The book The Taliban Shuffle was written by Kim Barker, a cable news reporter from Chicago who spent three years in Afghanistan reporting on the war and the US troops’ attempts to win the hearts and minds of the Afghan people in this troubled region. This was a time when the public interest in stories about troops on the ground was waning, and the news services were cutting back resources and concentrating on other stories. It looks at warfare from a more female perspective. But the experiences also changed Barker’s life.
Whiskey Tango Foxtrot was a labour of love and a passion project for Tina Fey (of 30 Rock fame) when she first heard of Barker’s book. She brought on board her regular collaborator Robert Carlock (SNL, 30 Rock, etc) to adapt the book for the screen, and hired Glenn Ficarra and John Requa to direct. This is a more ambitious film from the team of Ficarra and Requa, who have given us edgy comedies like Crazy Stupid Love and I Love You Philip Morris. It plays out on a broader canvas and has many subplots and threads running through the narrative. But this also gives the material a disjointed and episodic feel. Ficarra and Requa have a quirky and off beat sense of humour that permeates the material and they mix some action sequences with some big laughs and some snappy dialogue.
Fey plays Baker, a fictitous version of Barker, who left behind her borderline depressive boyfriend (an underused Josh Charles in a fairly thankless role) when she was sent to Afghanistan. Initially Baker’s tour of duty was supposed to last for three months, but she ended up spending three years there. In that time she gained a greater appreciation of the culture, the history and traditions of this deeply religious, patriarchal, male dominated society. But Kim also became addicted to the adrenaline rush of war. The film looks at the dangers of reporters in a war zone, and it also questions how far a reporter will go in pursuit of an exclusive story, sometimes even at the risk of their own lives.

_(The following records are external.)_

(* ===== verification/RefServer.v ===== *)
(** * An executable server

    A [PgService] that runs statements with the definitions of Database.v, the
    proof that it satisfies [PgLaws], and that it satisfies [PgReliable] when
    it is told to ignore its list of faults. It shows that the interface can
    be met and lets the theorems about its clients be run on examples. *)
From S2P Require Import Prelude Cxx Sql Database PgService DbFacts.

(** What happens to a call: it runs, the statement is refused, the connection
    is lost before it, or after it. *)
Inductive fault := Runs | Refused | Lost | LostAfter.

Record ref_state := mkRef {
  rf_abs : PgAbs;
  rf_clock : Z;
  rf_next : nat;
  rf_faults : list fault }.

Definition ref_int_in (s : string) : option Z := signed_magnitude <$> read_int s.

(** Text that is not empty is taken for a document. *)
Definition ref_jsonb_in (s : string) : option string := if String.eqb s "" then None else Some s.

Definition fatal : PGresult := mkRes PGRES_FATAL_ERROR [] "".

(** The value an INSERT draws and the sequences after it. *)
Definition draw_from (st : stmt) (q : Seqs) : Z * Seqs :=
  let '(mkSeqs t h s p x) := q in
  if inserts_into st "tables" then (t, mkSeqs (t + 1) h s p x)
  else if inserts_into st "schema_history" then (h, mkSeqs t (h + 1) s p x)
  else if inserts_into st "snapshots" then (s, mkSeqs t h (s + 1) p x)
  else if inserts_into st "partitions" then (p, mkSeqs t h s (p + 1) x)
  else if inserts_into st "transactions" then (x, mkSeqs t h s p (x + 1))
  else (0, q).

Definition ref_env (now n : Z) : SqlEnv := mkEnv now n ref_int_in ref_jsonb_in to_string.

(** A statement on a connection, without faults. *)
Definition ref_run (now : Z) (c : PGconn) (st : stmt) (ps : list string) (a : PgAbs) : PGresult * PgAbs :=
  match sessions a !! c with
  | None => (fatal, a)
  | Some s =>
      if is_query st then
        match view_of s (committed a) with
        | None => (fatal, a)
        | Some d =>
            let '(n, q) := draw_from st (seqs a) in
            match run_stmt (ref_env now n) st ps d with
            | Some (r, d') => (r, set_seqs q (set_view c d' a))
            | None => (fatal, set_seqs q (fail_view c a))
            end
        end
      else
        match tx_control st s (committed a) with
        | Some (s', d') => (command_ok "", set_committed d' (set_session c s' a))
        | None => (fatal, a)
        end
  end.

(** What is left of a call that is refused. *)
Definition ref_refuse (c : PGconn) (st : stmt) (a : PgAbs) : PgAbs :=
  if is_query st then fail_view c a
  else match st with
       | Begin => a
       | Commit => match sessions a !! c with Some Broken | None => a | Some _ => set_session c Idle a end
       | _ => set_session c Broken a
       end.

Section service.
(** What happens to a call, a statement or (for [None]) the opening of a
    connection, for which the list has the given fault. *)
Context (policy : option stmt -> fault -> fault).

Definition next_fault (call : option stmt) (s : ref_state) : fault :=
  policy call (default Runs (head (rf_faults s))).

Definition ref_after (s : ref_state) (a : PgAbs) : ref_state :=
  mkRef a (rf_clock s + 1) (rf_next s) (tail (rf_faults s)).

Definition ref_exec (c : PGconn) (text : string) (ps : list string) (s : ref_state) : PGresult * ref_state :=
  let a := rf_abs s in
  match parse_sql text with
  | None => (fatal, ref_after s a)
  | Some st =>
      match next_fault (Some st) s with
      | Runs => let '(r, a') := ref_run (rf_clock s) c st ps a in (r, ref_after s a')
      | Refused => (fatal, ref_after s (ref_refuse c st a))
      | Lost => (fatal, ref_after s (set_session c Broken a))
      | LostAfter =>
          let '(_, a') := ref_run (rf_clock s) c st ps a in (fatal, ref_after s (set_session c Broken a'))
      end
  end.

Definition new_session (s : ref_state) : session := match next_fault None s with Runs => Idle | _ => Broken end.

#[local] Instance ref_service : PgService := {
  pg := ref_state;
  PQconnectdb _ s :=
    let c := fresh (dom (sessions (rf_abs s))) in
    (c, ref_after s (set_session c (new_session s) (rf_abs s)));
  PQstatus c s := match sessions (rf_abs s) !! c with Some Idle | Some (InTx _ _) | Some (InFailedTx _) => CONNECTION_OK | _ => CONNECTION_BAD end;
  PQreset c s := ref_after s (set_session c (new_session s) (rf_abs s));
  PQfinish c s :=
    mkRef (mkAbs (committed (rf_abs s)) (delete c (sessions (rf_abs s))) (seqs (rf_abs s)))
      (rf_clock s) (rf_next s) (rf_faults s);
  PQexecParams := ref_exec;
  PQexec c text := ref_exec c text [];
  pg_int_in := ref_int_in;
  pg_jsonb_in := ref_jsonb_in;
  pg_ts_out := to_string;
  abs := rf_abs }.

(** ** It meets the interface *)

Lemma draw_from_step st q : let '(n, q') := draw_from st q in seqs_step st n q q'.
Proof.
  destruct q as [t h s p x]. unfold draw_from, seqs_step, draw. destruct st; cbn [inserts_into]; try done.
  destruct (String.eqb_spec rel "tables") as [->|]; [done|].
  destruct (String.eqb_spec rel "schema_history") as [->|]; [done|].
  destruct (String.eqb_spec rel "snapshots") as [->|]; [done|].
  destruct (String.eqb_spec rel "partitions") as [->|]; [done|].
  by destruct (String.eqb_spec rel "transactions") as [->|].
Qed.

Lemma select_keeps e st ps d r d' : is_select st = true -> run_stmt e st ps d = Some (r, d') -> d' = d.
Proof.
  intros Hs E. destruct st as [rel cs p o l f| | | | | |]; try done.
  apply run_stmt_cases in E as [_ H].
  assert (forall R `{InDb R}, ran_on (R:=R) e (Select rel cs p o l f) ps d r d' -> d' = d) as Hr.
  { intros R HR HI (_ & rows & Er & ->). simpl in Er.
    destruct (run_select _ _ _ _ _ _ _ _); [|done]. injection Er as _ <-. apply with_same_rows. }
  destruct H as [H|[H|[H|[H|H]]]]; exact (Hr _ _ _ H).
Qed.

Lemma set_session_same c x a : sessions a !! c = Some x -> set_session c x a = a.
Proof. intros E. destruct a as [d ss q]. unfold set_session. simpl in *. by rewrite insert_id. Qed.
Lemma set_seqs_same' a : set_seqs (seqs a) a = a.
Proof. by destruct a. Qed.

Lemma ref_run_ok now c st ps a r a' x :
  sessions a !! c = Some x -> x <> Broken -> ref_run now c st ps a = (r, a') ->
  exec_ok pg_env c st ps a r a'.
Proof.
  intros E Hx. unfold ref_run. rewrite E. destruct (is_query st) eqn:Hq.
  - assert (view c a = view_of x (committed a)) as Hv by (unfold view; by rewrite E).
    destruct (view_of x (committed a)) as [d|] eqn:Ev.
    + pose proof (draw_from_step st (seqs a)) as St. destruct (draw_from st (seqs a)) as [n q].
      destruct (run_stmt (ref_env now n) st ps d) as [[r' d']|] eqn:Er; intros [= <- <-].
      * apply (ok_query _ c st ps a d now n); [done..| |done]. unfold query_ok.
        destruct (is_select st) eqn:Hs; [|done]. exists d. split; [done|].
        apply select_keeps in Er as Hd; [|done]. by subst d'.
      * by apply (ok_error _ c st ps a d now n fatal q q); [..|right|].
    + intros [= <- <-]. destruct x; try done. by eapply ok_aborted; [left| |].
  - destruct (tx_control st x (committed a)) as [[s' d']|] eqn:Et; intros [= <- <-].
    + by eapply ok_control.
    + destruct st, x; try done; by eapply ok_aborted; [right| |].
Qed.

Lemma ref_exec_law c text ps st s r s' :
  parse_sql text = Some st -> is_Some (sessions (rf_abs s) !! c) -> ref_exec c text ps s = (r, s') ->
  exec_ok pg_env c st ps (rf_abs s) r (rf_abs s') \/ exec_fault pg_env c st ps (rf_abs s) r (rf_abs s').
Proof.
  intros Hp [x E]. unfold ref_exec. rewrite Hp.
  assert (set_session c Broken (rf_abs s) = set_seqs (seqs (rf_abs s)) (set_session c Broken (rf_abs s))) as Hb by done.
  assert (x = Broken \/ x <> Broken) as [->|Hx] by (destruct x; first [by left|by right]).
  - assert (forall ps', ref_run (rf_clock s) c st ps' (rf_abs s) = (fatal, rf_abs s)) as Hrun.
    { intros ps'. unfold ref_run. rewrite E. simpl. by destruct st. }
    assert (set_session c Broken (rf_abs s) = rf_abs s) as Hsame by by apply set_session_same.
    assert (exec_fault pg_env c st ps (rf_abs s) fatal (rf_abs s)) as Hf.
    { rewrite <- Hsame at 2. rewrite Hb. by apply fault_broken. }
    intros H. right. destruct (next_fault (Some st) s); rewrite ?Hrun in H; injection H as <- <-; cbn [rf_abs ref_after];
      rewrite ?Hsame; try done.
    unfold ref_refuse. destruct st; cbn; rewrite ?E; unfold fail_view; rewrite ?E, ?Hsame; done.
  - destruct (next_fault (Some st) s).
    + destruct (ref_run _ _ _ _ _) as [r' a'] eqn:Er. intros [= <- <-]. left. by eapply ref_run_ok.
    + intros [= <- <-]. right. unfold ref_refuse. cbn [rf_abs ref_after].
      destruct (is_query st) eqn:Hq.
      * rewrite <- (set_seqs_same' (fail_view c (rf_abs s))).
        replace (seqs (fail_view c (rf_abs s))) with (seqs (rf_abs s)) by (unfold fail_view; by rewrite E; destruct x).
        by apply fault_query.
      * destruct st; try done.
        -- by apply fault_begin.
        -- rewrite E. destruct x; try done; by eapply fault_commit.
        -- rewrite Hb. by apply fault_broken.
    + intros [= <- <-]. right. cbn [rf_abs ref_after]. rewrite Hb. by apply fault_broken.
    + destruct (ref_run _ _ _ _ _) as [r' a'] eqn:Er. intros [= <- <-]. right. cbn [rf_abs ref_after].
      eapply fault_late; [by eapply ref_run_ok|done].
Qed.

Lemma ref_laws : PgLaws ref_service.
Proof.
  split.
  - intros c text ps st s r s' Hp _ Hc. by apply ref_exec_law.
  - intros c text st s r s' Hp _ Hc. by apply ref_exec_law.
  - intros c s x. cbn [PQstatus ref_service abs]. intros ->. by destruct x.
  - intros str s c s'. cbn [PQconnectdb ref_service abs]. intros [= <- <-]. split.
    + apply not_elem_of_dom, is_fresh.
    + exists (new_session s). split; [|done]. unfold new_session. destruct (next_fault None s); auto.
  - intros c s _. exists (new_session s). split; [|done]. unfold new_session. destruct (next_fault None s); auto.
  - done.
  - intros z. cbn [pg_int_in ref_service]. unfold ref_int_in. rewrite read_int_to_string.
    cbn [fmap option_fmap option_map]. by rewrite signed_magnitude_abs.
Qed.
End service.

(** A server that never fails, and one that follows its faults. *)
Definition reliable_service : PgService := ref_service (fun _ _ => Runs).
Definition faulty_service : PgService := ref_service (fun _ f => f).

Lemma reliable_service_laws : PgLaws reliable_service.
Proof. apply ref_laws. Qed.
Lemma faulty_service_laws : PgLaws faulty_service.
Proof. apply ref_laws. Qed.

Lemma ref_exec_runs policy c text ps st s r s' x :
  (forall f, policy (Some st) f = Runs) -> parse_sql text = Some st -> sessions (rf_abs s) !! c = Some x -> x <> Broken ->
  ref_exec policy c text ps s = (r, s') -> exec_ok (@pg_env (ref_service policy)) c st ps (rf_abs s) r (rf_abs s').
Proof.
  intros Hr Hp E Hx. unfold ref_exec, next_fault. rewrite Hp, Hr.
  destruct (ref_run _ _ _ _ _) as [r' a'] eqn:Er. intros [= <- <-]. by eapply ref_run_ok.
Qed.

(** A server that leaves the queries alone. *)
Lemma ref_runs policy : (forall st f, is_query st = true -> policy (Some st) f = Runs) -> PgRuns (ref_service policy).
Proof. intros H. split. intros c text ps st s r s' x Hp Hq _ E Hx Ex. eapply ref_exec_runs; try done. intros f. by apply H. Qed.

Lemma reliable_service_reliable : PgReliable reliable_service.
Proof.
  split; [by apply ref_runs|]. intros c text st s r s' x Hp _ E Hx Ex. by eapply ref_exec_runs.
Qed.

(** A server with an empty database and idle connections. *)
Definition ref_start (d : Db) (q : Seqs) (conns : list PGconn) (faults : list fault) : ref_state :=
  mkRef (mkAbs d (list_to_map ((fun c => (c, Idle)) <$> conns)) q) 0 0 faults.
Definition first_seqs : Seqs := mkSeqs 1 1 1 1 1.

The journalists reported from the front line, often venturing out on missions with the troops, but they also partied hard to wash away the stench of war. In some ways these scenes are reminiscent of films like Michael Winterbottom’s Welcome To Sarajevo, which also looked at journalists reporting from a war zone. But that film was far more serious in intent and tone.
Baker is taken out of her comfort zone, but she meets a lot of colourful and quirky characters in Afghanistan who help her negotiate the tricky and sometimes dangerous war zone and murky complex politics of the region. Fahim (Christopher Abbott), a former doctor who works as a guide to the visiting journalists, acts as her translator. Cameraman Tall Brian (Nicholas Braun) and veteran reporter Tanya Vanderpoel (Australia’s Margot Robbie, from The Wolf Of Wall Street, etc) help Kim become oriented to the rules of covering a war zone.
She also reluctantly becomes involved with obnoxious but jovial photojournalist Iain MacKelpie (Martin Freeman, better known for his role as Watson to Benedict Cumberbatch’s Sherlock Holmes and for playing Bilbo Baggins in the epic The Hobbit trilogy). She also earns the grudging admiration of the gruff, hard nosed Colonel Hallanbek (Billy Bob Thornton) when she accompanies the troops into the war torn villages. And then there is the hypocritical pompous and lecherous politician (Alfred Molina), a powerful man who knows most of the secrets of Kabul.
The role of Baker is tailor made for Fey, who plays against type here in a more dramatic role, and she delivers a nicely nuanced performance. She brings a sardonic tone to her portrayal of Baker.
The film was shot in New Mexico, and this location effectively captures the squalor, poverty and bomb littered landscapes of Kabul and the stark deserts of Afghanistan. Cinematographer Xavier Grobet does a great job of capturing the heat and squalor of the locations, and he also occasionally uses hand held cameras effectively in some scenes to give us a sense of discomfort.
The title of the film comes from the military phoenetic alphabet for WTF?, a perfect title for this look at the chaos and confusion of a war zone.